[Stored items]
(* ===== verification/CamHash.v ===== *)
(** lib/lu/_c/cam_hash.c and cam_cls_hash.c: the CAM-assisted hash table, in the
    memory units and in cluster local scratch. *)
From Stdlib Require Import ZArith Lia List String.
From stdpp Require Import base list numbers option strings.
From S2P Require Import Prelude Me RegUtils MemBulk MemCam Cls Hash.
#[local] Open Scope string_scope.
#[local] Open Scope list_scope.
#[local] Open Scope Z_scope.

Module CamHash.

(** lu/cam_hash.h *)
Definition CAMHT_MAX_KEY_SZ : Z := 32.
Definition CAMHT_MAX_KEY_SZ32 : Z := CAMHT_MAX_KEY_SZ / 4.
Definition CAMHT_BUCKET_ENTRIES : Z := 8.
Definition CAMHT_BUCKET_MASK (entries : Z) : Z := u32 (Z.quot entries CAMHT_BUCKET_ENTRIES - 1).
Definition CAMHT_BUCKET_IDX (h entries : Z) : Z := h .& CAMHT_BUCKET_MASK entries.
Definition CAMHT_BUCKET_HASH (hash : Z) : Z := (hash .& 0x00ffffff) .| 0x1.

Record camht_hash_t := CamhtHash { primary : Z; secondary : Z }.

(** A result of the register functions in a program. *)
Definition lift {A} (r : A + failure) : prog A :=
  match r with inl a => Ret a | inr f => Stop f end.

Definition camht_hash (key : list Z) (key_sz : carg) : prog camht_hash_t :=
  _ ← ctassert (is_ct key_sz);
  _ ← ctassert (cval key_sz <=? CAMHT_MAX_KEY_SZ);
  _ ← ctassert (cval key_sz mod 4 =? 0);
  p ← Hash.hash_me_crc32 key key_sz 0;
  q ← Hash.hash_me_crc32c key key_sz 0;
  Ret (CamhtHash p q).

(** The address of the bucket of a hash: [uint32_t *] arithmetic. *)
Definition bucket_addr (hash_tbl b_idx : Z) : Z := hash_tbl + 4 * mul32 b_idx CAMHT_BUCKET_ENTRIES.

Definition entries_asserts (entries : carg) : prog unit :=
  _ ← ctassert (is_ct entries);
  ctassert (Z.rem (cval entries) CAMHT_BUCKET_ENTRIES =? 0).

Definition camht_lookup_idx (hash_tbl : Z) (entries : carg) (hash : camht_hash_t) : prog Z :=
  _ ← entries_asserts entries;
  let b_idx := CAMHT_BUCKET_IDX (primary hash) (cval entries) in
  cam ← MemCam.mem_cam256_lookup24 [CAMHT_BUCKET_HASH (secondary hash)] (bucket_addr hash_tbl b_idx);
  let cam := nth 0 cam 0 in
  if negb (MemCam.mem_cam_lookup_hit cam) then Ret (-1)
  else Ret (s32 (add32 (mul32 b_idx CAMHT_BUCKET_ENTRIES) (MemCam.result_match cam))).

(** The result and what [*added] is set to. *)
Definition camht_lookup_idx_add (hash_tbl : Z) (entries : carg) (hash : camht_hash_t)
    (added : Z) : prog (Z * Z) :=
  _ ← entries_asserts entries;
  let b_idx := CAMHT_BUCKET_IDX (primary hash) (cval entries) in
  cam ← MemCam.mem_cam256_lookup24_add [CAMHT_BUCKET_HASH (secondary hash)] (bucket_addr hash_tbl b_idx);
  let cam := nth 0 cam 0 in
  if MemCam.mem_cam_lookup_add_fail cam then Ret (-1, added)
  else
    let ret := s32 (add32 (mul32 b_idx CAMHT_BUCKET_ENTRIES) (MemCam.result_match cam .& 0x7F)) in
    Ret (ret, if MemCam.mem_cam_lookup_add_added cam then 1 else 0).

Definition key_asserts (key_sz entry_sz : carg) : prog unit :=
  _ ← ctassert (is_ct key_sz);
  _ ← ctassert (cval key_sz <=? CAMHT_MAX_KEY_SZ);
  _ ← ctassert (cval key_sz mod 4 =? 0);
  _ ← ctassert (is_ct entry_sz);
  _ ← ctassert (cval entry_sz <=? 64);
  ctassert (cval entry_sz mod 4 =? 0).

(** [reg_eq(ht_key, key, key_sz)]: the two arrays side by side in the registers. *)
Definition key_eq (ht_key key : list Z) (key_sz : carg) : prog Z :=
  lift (RegUtils.reg_eq (RegUtils.InReg 0) (RegUtils.InReg (length ht_key)) key_sz
          (RegUtils.Regs [] (ht_key ++ key))).

Definition camht_lookup (hash_tbl key_tbl : Z) (entries entry_sz : carg) (key : list Z)
    (key_sz : carg) : prog Z :=
  _ ← entries_asserts entries;
  _ ← key_asserts key_sz entry_sz;
  hash ← camht_hash key key_sz;
  idx ← camht_lookup_idx hash_tbl entries hash;
  if idx <? 0 then Ret (-1)
  else
    let kt := key_tbl + mul32 idx (cval entry_sz) in
    ht_key ← MemBulk.mem_read32 kt key_sz;
    eq ← key_eq ht_key key key_sz;
    Ret (if negb (eq =? 0) then idx else -1).

(** [reg_cp(entry, key, entry_sz)] into the eight words of [entry]; copying more
    than either array holds has no defined result. *)
Definition copy_entry (key : list Z) (entry_sz : carg) : prog (list Z) :=
  let k := Z.to_nat (cval entry_sz / 4) in
  if (CAMHT_MAX_KEY_SZ32 <? cval entry_sz / 4) || (Z.of_nat (length key) <? cval entry_sz / 4)
  then Stop Undef
  else
    m ← lift (RegUtils.reg_cp (RegUtils.InReg 0) (RegUtils.InReg 8) entry_sz
                (RegUtils.Regs [] (replicate 8 0 ++ key)));
    Ret (RegUtils.region m (RegUtils.InReg 0) k).

Definition camht_lookup_add (hash_tbl key_tbl : Z) (entries : carg) (key : list Z)
    (key_sz entry_sz : carg) (added : Z) : prog (Z * Z) :=
  _ ← ctassert (is_ct key_sz);
  _ ← ctassert (is_ct entry_sz);
  _ ← ctassert (cval entry_sz mod 4 =? 0);
  hash ← camht_hash key key_sz;
  r ← camht_lookup_idx_add hash_tbl entries hash added;
  let '(ret, added) := r in
  if ret <? 0 then Ret (ret, added)
  else if negb (added =? 0) then
    let kt := key_tbl + mul32 ret (cval entry_sz) in
    entry ← copy_entry key entry_sz;
    _ ← MemBulk.mem_write32 entry kt entry_sz;
    Ret (ret, added)
  else Ret (ret, added).

(** ** The copy in cluster local scratch

    The CAM lookups of this version are commented out: every bucket answers with
    its entry 1. *)

Definition camht_cls_lookup_idx (hash_tbl : Z) (entries : carg) (hash : camht_hash_t) : prog Z :=
  _ ← entries_asserts entries;
  let b_idx := CAMHT_BUCKET_IDX (primary hash) (cval entries) in
  Ret (s32 (add32 (mul32 b_idx CAMHT_BUCKET_ENTRIES) 1)).

Definition camht_cls_lookup_idx_add (hash_tbl : Z) (entries : carg) (hash : camht_hash_t)
    (added : Z) : prog (Z * Z) :=
  _ ← entries_asserts entries;
  let b_idx := CAMHT_BUCKET_IDX (primary hash) (cval entries) in
  Ret (s32 (add32 (mul32 b_idx CAMHT_BUCKET_ENTRIES) (1 .& 0x7F)), 1).
(* ===== verification/CppAt.v ===== *)
(** * CPP identifiers, microengine identifiers and CPP address translation

    Models include/nfp-common/nfp_resid.h (the packing of CPP identifiers and of
    microengine identifiers) and include/nfp-common/nfp_cppat.h (how the island an
    access goes to is written into the address and read back), both under
    src/runtime_lib/netronome_runtime.  An [int] is a signed [Z], a [uint64_t] a word
    of 64 bits.  The functions of nfp_cppat.h that write through a pointer return the
    new value: they write it only when they succeed. *)
From Stdlib Require Import ZArith Lia List.
From stdpp Require Import base list numbers option.
From S2P Require Import Prelude.
#[local] Open Scope Z_scope.

Module CppAt.

(** ** Identifiers (nfp_resid.h) *)

Definition NFP6000_CPPTGT_NBI := 1.
Definition NFP6000_CPPTGT_VQDR := 2.
Definition NFP6000_CPPTGT_ILA := 6.
Definition NFP6000_CPPTGT_MU := 7.
Definition NFP6000_CPPTGT_PCIE := 9.
Definition NFP6000_CPPTGT_ARM := 10.
Definition NFP6000_CPPTGT_CRYPTO := 12.
Definition NFP6000_CPPTGT_CTXPB := 14.
Definition NFP6000_CPPTGT_CLS := 15.

Definition NFP_CPP_TARGET_ID_MASK := 0x1f.

Definition NFP_CPP_ID (target action token : Z) : Z :=
  ((target .& 0x7f) ≪ 24) .| ((token .& 0xff) ≪ 16) .| ((action .& 0xff) ≪ 8).

Definition NFP_CPP_ISLAND_ID (target action token island : Z) : Z :=
  ((target .& 0x7f) ≪ 24) .| ((token .& 0xff) ≪ 16) .| ((action .& 0xff) ≪ 8)
  .| ((island .& 0xff) ≪ 0).

Definition NFP_CPP_ID_TARGET_of (id : Z) : Z := u8 ((id ≫ 24) .& NFP_CPP_TARGET_ID_MASK).
Definition NFP_CPP_ID_TOKEN_of (id : Z) : Z := u8 ((id ≫ 16) .& 0xff).
Definition NFP_CPP_ID_ACTION_of (id : Z) : Z := u8 ((id ≫ 8) .& 0xff).
Definition NFP_CPP_ID_ISLAND_of (id : Z) : Z := u8 (id .& 0xff).

Definition NFP6000_MEID (a b : Z) : Z :=
  if ((a .& 0x3f) =? a) && ((b >=? 0) && (b <? 12)) then (a ≪ 4) .| (b + 4) else -1.

Definition NFP6000_MEID_IS_VALID (meid : Z) : bool :=
  ((meid ≫ 4) <? 64) && ((meid ≫ 4) >=? 0) && ((meid .& 0xF) >=? 4).

Definition NFP6000_MEID_ISLAND_of (meid : Z) : Z := (meid ≫ 4) .& 0x3F.
Definition NFP6000_MEID_MENUM_of (meid : Z) : Z := (meid .& 0xF) - 4.
Definition NFP6000_MEID_MEGRP_of (meid : Z) : Z := NFP6000_MEID_MENUM_of meid ≫ 1.

(** ** Address translation (nfp_cppat.h) *)

Inductive errno := EINVAL | ENODEV.

(** What a call does: it returns 0 and a value; it sets [errno] and returns -1
    ([NFP_ERRNO]); it returns the negated number; or it shifts by a negative amount. *)
Inductive outcome (A : Type) :=
  | Ok (a : A)
  | Errno (e : errno)
  | NegErrno (e : errno)
  | UndefShift.
Arguments Ok {A} a.
Arguments Errno {A} e.
Arguments NegErrno {A} e.
Arguments UndefShift {A}.

(** The complement of a 64-bit word. *)
Definition not64 (x : Z) : Z := 2 ^ 64 - 1 - x.

Definition nic_mask64 (msb lsb : Z) (at0 : bool) : Z :=
  let w := msb - lsb + 1 in
  if w =? 64 then not64 0
  else if lsb + w >? 64 then 0
  else
    let v := u64 (1 ≪ w) - 1 in
    if at0 then v else u64 (v ≪ lsb).

Definition NIC_NFP6000_MU_LOCALITY_DIRECT := 2.

(** [*addr &= ~m; *addr |= (((uint64_t)dest_island) << lsb) & m] for the six bits [m] at
    [lsb]. *)
Definition put_island (addr dest_island lsb : Z) : Z :=
  let m := nic_mask64 (lsb + 5) lsb false in
  (addr .& not64 m) .| (u64 (u64 dest_island ≪ lsb) .& m).

(** [(int)(addr >> lsb) & 0x3F] *)
Definition get_island (addr lsb : Z) : Z := s32 (u32 (addr ≫ lsb)) .& 0x3F.

(** The assignments that select the island [i] with the low bits [v]. *)
Definition put_option (addr idx_lsb iid_lsb i v : Z) : Z :=
  ((addr .& not64 (nic_mask64 idx_lsb iid_lsb false)) .| u64 (i ≪ idx_lsb)) .| u64 (v ≪ iid_lsb).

TO DO:
Above are some lines. Repeat exactly, and only, those from the line that has "0xff) ≪ 8)." through the line that has "Definition NFP_CPP_ID_TOKEN_of (id".

COMPLETED EXERCISE:
  ((target .& 0x7f) ≪ 24) .| ((token .& 0xff) ≪ 16) .| ((action .& 0xff) ≪ 8).

Definition NFP_CPP_ISLAND_ID (target action token island : Z) : Z :=
  ((target .& 0x7f) ≪ 24) .| ((token .& 0xff) ≪ 16) .| ((action .& 0xff) ≪ 8)
  .| ((island .& 0xff) ≪ 0).

Definition NFP_CPP_ID_TARGET_of (id : Z) : Z := u8 ((id ≫ 24) .& NFP_CPP_TARGET_ID_MASK).
Definition NFP_CPP_ID_TOKEN_of (id : Z) : Z := u8 ((id ≫ 16) .& 0xff).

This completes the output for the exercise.